Os embargos de declaração opostos foram rejeitados (e-STJ, fls. 250-253).
Nas razões do recurso especial (e-STJ, fls. 260-266), a agravante alegou violação dos
arts. 174 do Código Tributário Nacional (com redação anterior à LC 118/2005); e 882 do Código
Civil de 2002.
Sustentou, em síntese, que entre a data do ajuizamento da execução fiscal movida
pela Prefeitura de São José do Rio Preto, para a cobrança do IPTU relativo ao ano de 1994, e a
citação da empresa Jardins Comércio e Empreendimentos Imobiliários Ltda., sucedida pela
recorrente, transcorreram mais de 5 anos, operando-se a prescrição do crédito tributário. Aduziu
que a redação original do CTN previa que o prazo prescricional para a cobrança do crédito
apenas seria interrompido com a citação pessoal da executada, e não com o despacho que a
ordena, conforme redação atual, introduzida na legislação de 2005.
Alegou que, nos termos do art. 882 do CC/2002, "não se pode repetir o que se pagou
para solver dívida prescrita, ou cumprir obrigação judicialmente inexigível", afirmando que a
condenação da recorrente viola o referido dispositivo, impondo à mesma uma obrigação
totalmente contrária à lei, porque além do crédito tributário estar prescrito e judicialmente
inexigível.
Foram apresentadas contrarrazões (e-STJ, fls. 276-283).
O Tribunal de origem não admitiu o recurso especial em razão da ausência de
demonstração de violação dos dispositivos apontados; e da incidência da Súmula n. 7/STJ (e-
STJ, fls. 285-286).
É o relatório. Decido.
O Tribunal de origem, ao analisar a apelação, consignou o seguinte (e-STJ, fls. 241-
243):
Trata-se de apelação contra sentença (a fls. 139/143) de procedência, em
ação de cobrança relativa a impostos pagos pelos autores, adquirentes do
imóvel pelos quais o transmitente se houvera responsabilizado. Nas razões de
irresignação se sustentando o descabimento do decisum, pelos fundamentos
então expendidos (fls.156/159).
(...)
Pactuada entre autores e ré a venda e compra do imóvel objeto da presente
ação, por escritura de 6.10.2008 (a fls.12/13),pelos vendedores foi declarado
(fl.12v) não existirem quaisquer débitos relativos ao bem transacionado.
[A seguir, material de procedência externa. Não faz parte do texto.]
(* ===== verification/Restaurant.v ===== *)
(** Restaurant: the dine-in routes of internal/handler/pos_handler.go as one
    machine, and what stays true of the restaurant's tables whatever requests
    arrive and whatever statements fail: who may sit where, how tickets and
    bills move, and how a bill's figures hang together. *)

From S2P Require Import Prelude GoLib Schema Binary64 World Auth Guards Ledger Customers FolioCharge Settlement DineIn Billing BillSplit.
From stdpp Require Import relations.
From Stdlib Require Import QArith Qabs Lqa.
Local Open Scope string_scope.
Local Open Scope Z_scope.

(** ** The routes *)

Inductive PosOp :=
  | Op_ListTables | Op_CreateTable (body : option createTableRequest) | Op_UpdateTable (body : option (list TableField))
  | Op_CleanTable | Op_ListSessions | Op_OpenSession (body : option openSessionRequest) | Op_GetSession | Op_CloseSession
  | Op_CreateKOT (body : option createKOTRequest) | Op_SendKOT | Op_UpdateKOTStatus (body : option string)
  | Op_VoidKOTItem (body : option string) | Op_GenerateBill | Op_UpdateBill (body : option updateBillRequest)
  | Op_FinalizeBill | Op_AddBillPayment (body : option billPaymentRequest) | Op_RefundBill | Op_BillReceipt
  | Op_GetBillSplits | Op_SetBillSplits (body : option splitRequest).

Record PosRequest := { pq_ctx : Ctx; pq_op : PosOp }.

Section Routes.
Context {env : Env} {jwt : Jwt} (secret : string).

Definition pos_route (op : PosOp) (c : Ctx) : M (Resp PosBody) (Resp PosBody) :=
  match op with
  | Op_ListTables => ListTables secret c
  | Op_CreateTable body => CreateTable secret c body
  | Op_UpdateTable body => UpdateTable secret c body
  | Op_CleanTable => CleanTable secret c
  | Op_ListSessions => ListSessions secret c
  | Op_OpenSession body => OpenSession secret c body
  | Op_GetSession => GetSession secret c
  | Op_CloseSession => CloseSession secret c
  | Op_CreateKOT body => CreateKOT secret c body
  | Op_SendKOT => SendKOT secret c
  | Op_UpdateKOTStatus body => UpdateKOTStatus secret c body
  | Op_VoidKOTItem body => VoidKOTItem secret c body
  | Op_GenerateBill => GenerateBill secret c
  | Op_UpdateBill body => UpdateBill secret c body
  | Op_FinalizeBill => FinalizeBill secret c
  | Op_AddBillPayment body => AddBillPayment secret c body
  | Op_RefundBill => RefundBill secret c
  | Op_BillReceipt => BillReceipt secret c
  | Op_GetBillSplits => GetBillSplits secret c
  | Op_SetBillSplits body => SetBillSplits secret c body
  end.

(** g := r.Group("", authGate(h.secret)) *)
Definition pos_handle (rq : PosRequest) : M (Resp PosBody) (Resp PosBody) :=
  match authGate secret (pq_ctx rq) with
  | inl (status, msg) => throw (RespError status msg)
  | inr c => pos_route (pq_op rq) c
  end.

Definition pos_serve_all (rqs : list PosRequest) (w : World) : World :=
  foldl (fun w rq => snd (serve (pos_handle rq) w)) w rqs.
End Routes.

(** ** What comes after what *)

(** The life of a bill, in the form of [kotTransitions]. *)
Definition billTransitions : list (string * list string) :=
  [ ("open", ["finalized"]); ("finalized", ["partially_paid"; "paid"]);
    ("partially_paid", ["paid"; "refunded"]); ("paid", ["refunded"]) ].

Definition moves_by (table : list (string * list string)) : string -> string -> Prop :=
  rtc (fun from to => canTransition table from to = true).

Definition kot_after (k k' : KotRow) : Prop :=
  kt_id k' = kt_id k /\ kt_hotel_id k' = kt_hotel_id k /\ kt_session_id k' = kt_session_id k /\ kt_number k' = kt_number k
  /\ moves_by kotTransitions (kt_status k) (kt_status k').

(** An item's price never changes and a cancelled item stays cancelled. *)
Definition item_after (i i' : KotItemRow) : Prop :=
  ki_id i' = ki_id i /\ ki_kot_id i' = ki_kot_id i /\ ki_quantity i' = ki_quantity i /\ ki_line_total i' = ki_line_total i
  /\ (ki_status i = "cancelled" -> ki_status i' = "cancelled").

(** The figures that finalising locks. *)
Definition figures (b : BillDbRow) : list Z :=
  [bl_subtotal b; bl_discount_value b; bl_discount_amount b; bl_tax_rate b; bl_tax_amount b; bl_tip_value b;
   bl_tip_amount b; bl_rounding_adjust b; bl_total_amount b].
Definition bill_after (b b' : BillDbRow) : Prop :=
  bl_id b' = bl_id b /\ bl_hotel_id b' = bl_hotel_id b /\ bl_session_id b' = bl_session_id b
  /\ bl_bill_number b' = bl_bill_number b /\ moves_by billTransitions (bl_status b) (bl_status b')
  /\ (bl_status b <> "open" -> figures b' = figures b).

(** ** The state of the restaurant *)

(** paid, due and total against the status of a bill *)
Definition books_agree (b : BillDbRow) : Prop :=
  (bl_status b = "open" \/ bl_status b = "finalized" ->
     bl_amount_paid b = 0 /\ bl_amount_due b = bl_total_amount b)
  /\ (bl_status b = "partially_paid" ->
     0 < bl_amount_due b /\ bl_amount_due b = bl_total_amount b - bl_amount_paid b)
  /\ (bl_status b = "paid" -> bl_amount_due b = 0 /\ bl_total_amount b <= bl_amount_paid b).

Definition stamped (k : KotRow) : Prop :=
  (kt_status k = "ready" -> is_Some (kt_ready_at k))
  /\ (kt_status k = "served" -> is_Some (kt_ready_at k) /\ is_Some (kt_served_at k)).

Definition same_seat (a b : SessionRow) : Prop :=
  ds_id a = ds_id b \/ (active_session a = true /\ active_session b = true /\ ds_table_id a = ds_table_id b).
Definition same_bill (a b : BillDbRow) : Prop :=
  bl_id a = bl_id b \/ (bl_status a <> "void" /\ bl_status b <> "void" /\ bl_session_id a = bl_session_id b).
Definition same_kot (a b : KotRow) : Prop := kt_id a = kt_id b.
Os
impostos anteriores à transação, evidentemente, a cargo dos vendedores,a
não ser quando deles expressamente dispensados, o que aqui não ocorreu.
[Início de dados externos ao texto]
(* ===== verification/PosInvariant.v ===== *)
(** PosInvariant: every dine-in request keeps the invariant of Restaurant.v,
    whatever statements fail, and the claims that follow for any sequence of
    requests. *)

From S2P Require Import Prelude GoLib Schema Binary64 World Auth Guards Ledger Customers FolioCharge Settlement DineIn Billing BillSplit Restaurant.
From stdpp Require Import relations.
From Stdlib Require Import QArith.
Local Open Scope string_scope.
Local Open Scope Z_scope.

(** ** Statements on other tables *)

Definition dine_same (d d' : DB) : Prop :=
  sessions d' = sessions d /\ kots d' = kots d /\ kot_items d' = kot_items d /\ bills d' = bills d.

(** A fact about the four tables only. *)
Class DineFact (G : DB -> Prop) : Prop := dine_fact d d' : dine_same d d' -> G d -> G d'.

#[export] Instance pos_inv_fact d0 : DineFact (pos_inv d0).
Proof. intros d d' (E1 & E2 & E3 & E4) [H1 H2]. unfold pos_inv, pos_ok, pos_moved. rewrite E1, E2, E3, E4. split; assumption. Qed.

(** The bill a handler holds is the row of the table. *)
Definition shown {env : Env} (id : uuid) (b : billRow) (d : DB) : Prop :=
  exists r, In r (bills d) /\ bl_id r = id /\ scanBill r = b.
#[export] Instance shown_fact {env : Env} id b : DineFact (shown id b).
Proof. intros d d' (_ & _ & _ & E) H. unfold shown. rewrite E. exact H. Qed.
#[export] Instance true_fact : DineFact (fun _ => True).
Proof. intros d d' _ _. exact I. Qed.

Section Keeping.
Context {env : Env} {jwt : Jwt} (secret : string) (d0 : DB).

Lemma under_other G {A} c (f : DB -> GoErr + (A * DB)) :
  DineFact G -> (forall d a d', f d = inr (a, d') -> dine_same d d') -> stable (under (pos_inv d0) G) (exec c f).
Proof.
  intros HG Hf. apply under_exec; intros d a d' H.
  - intros E. eapply pos_inv_fact; [eapply Hf, E | exact H].
  - intros H' E. eapply HG; [eapply Hf, E | exact H'].
Qed.
Lemma keeps_other {A} c (f : DB -> GoErr + (A * DB)) :
  (forall d a d', f d = inr (a, d') -> dine_same d d') -> keeps (pos_inv d0) (exec c f).
Proof. intros Hf. apply keeps_exec. intros d a d' H E. eapply pos_inv_fact; [eapply Hf, E | exact H]. Qed.
End Keeping.

(** Closes the statements on other tables. *)
Ltac same_tables :=
  intros ? ? ?; unfold insert_payment, insert_invoice, insert_table, update_table, insert_bill_payment, insert_split, insert_customer, insert_account;
  repeat match goal with |- context [match ?x with _ => _ end] => destruct x end;
  let H := fresh in intros H; first [discriminate H | injection H as <- <-; repeat split; reflexivity].
Ltac pos_step :=
  first
    [ keeps_step
    | match goal with
      | |- stable _ (tx_block _ _ _) => apply keeps_tx_block
      | |- stable _ (exec_n _ _) => unfold exec_n
      | |- stable (both (pos_inv _)) (exec _ _) => apply keeps_other; same_tables
      | |- stable (under (pos_inv _) _) (exec _ _) => apply under_other; [typeclasses eauto | same_tables]
      end ].
Ltac pos_go := repeat pos_step.

Section Helpers.
Context {env : Env} {jwt : Jwt} (secret : string) (d0 : DB).

Lemma keeps_audit {E} c a t r : keeps (pos_inv d0) (audit secret c a t r : M E unit).
Proof. unfold audit. pos_go. Qed.
Lemma keeps_genNumber {E} P p : stable P (genNumber p : M E string).
Proof. unfold genNumber. keeps_go. Qed.
Lemma keeps_param P c n m : stable P (param_id c n m).
Proof. unfold param_id. keeps_go. Qed.
Lemma keeps_failing P {A} (m : M GoErr A) s t : stable P m -> stable P (failing m s t).
Proof. apply stable_on_err. Qed.
Lemma keeps_failing_text P {A} (m : M GoErr A) s t : stable P m -> stable P (failing_text m s t).
Proof. apply stable_on_err. Qed.
Lemma under_table_status G c id st : DineFact G -> stable (under (pos_inv d0) G) (set_table_status c id st).
Proof. intros HG. unfold set_table_status. pos_go. Qed.
Lemma keeps_table_status c id st : keeps (pos_inv d0) (set_table_status c id st).
Proof. unfold set_table_status. pos_go. Qed.
Lemma keeps_session_update c id f :
  (forall s, ds_id (f s) = ds_id s) -> keeps (pos_inv d0) (exec c (update_session id f)).
Proof. intros Hf. apply keeps_exec. intros d a d' H E. eapply update_session_inv; eassumption. Qed.
Lemma keeps_customer c h det : keeps (pos_inv d0) (ensureAccountingCustomer c h det).
Proof. unfold ensureAccountingCustomer, create_customer, nextCustomerCode, max_cust_number, backfill_customer. pos_go. Qed.
Lemma pos_inv_off_ledger d d' : ledger_only d d' -> pos_inv d0 d -> pos_inv d0 d'.
Proof. intros (? & ? & ? & ? & ->). apply pos_inv_fact. repeat split. Qed.
Lemma keeps_journal c h desc ref ls : keeps (pos_inv d0) (postJournal c h desc ref ls).
Proof. exact (keeps_postJournal _ pos_inv_off_ledger c h desc ref ls). Qed.
Lemma keeps_sales c h m st tx tot ref desc cu : keeps (pos_inv d0) (postSalesToLedgerFor c h m st tx tot ref desc cu).
Proof. pose proof keeps_journal. unfold postSalesToLedgerFor, postSalesToLedger. pos_go. Qed.
Lemma keeps_reverse c h ref desc : keeps (pos_inv d0) (reverseJournalsByReference c h ref desc).
Proof. exact (keeps_reversal _ pos_inv_off_ledger c h ref desc). Qed.
End Helpers.
#[export] Hint Resolve keeps_audit keeps_genNumber keeps_param keeps_failing keeps_failing_text under_table_status
  keeps_table_status keeps_customer keeps_journal keeps_sales keeps_reverse : keeps.

(** ** Tickets and sessions *)

Section Handlers.
Context {env : Env} {laws : EnvLaws env} {jwt : Jwt} (secret : string) (d0 : DB).
Abbreviation inv := (pos_inv d0).

Lemma keeps_open_session c req t : keeps inv (open_session_tx secret c req t).
Proof.
  assert (Hi : forall s, keeps inv (exec Tx (insert_session s))).
  { intros s. apply keeps_exec. intros d a d' H E. eapply insert_session_inv; eassumption. }
  unfold open_session_tx, link_customer. pos_go.
Qed.

Lemma keeps_close_session c id : keeps inv (close_session_tx secret c id).
Proof.
  unfold close_session_tx. pos_go. apply keeps_failing, keeps_session_update. reflexivity.
Qed.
Em 28.11.08 efetuado o registro imobiliário da escritura(fl. 64, registro 7 na
matrícula 51.639), depois se verificou, entretanto, a existência de débito fiscal
anterior à transação, cujo valor os autores quitaram e ingressaram com a
presente ação para reaver, à vista de negativa da ré em fazê-lo.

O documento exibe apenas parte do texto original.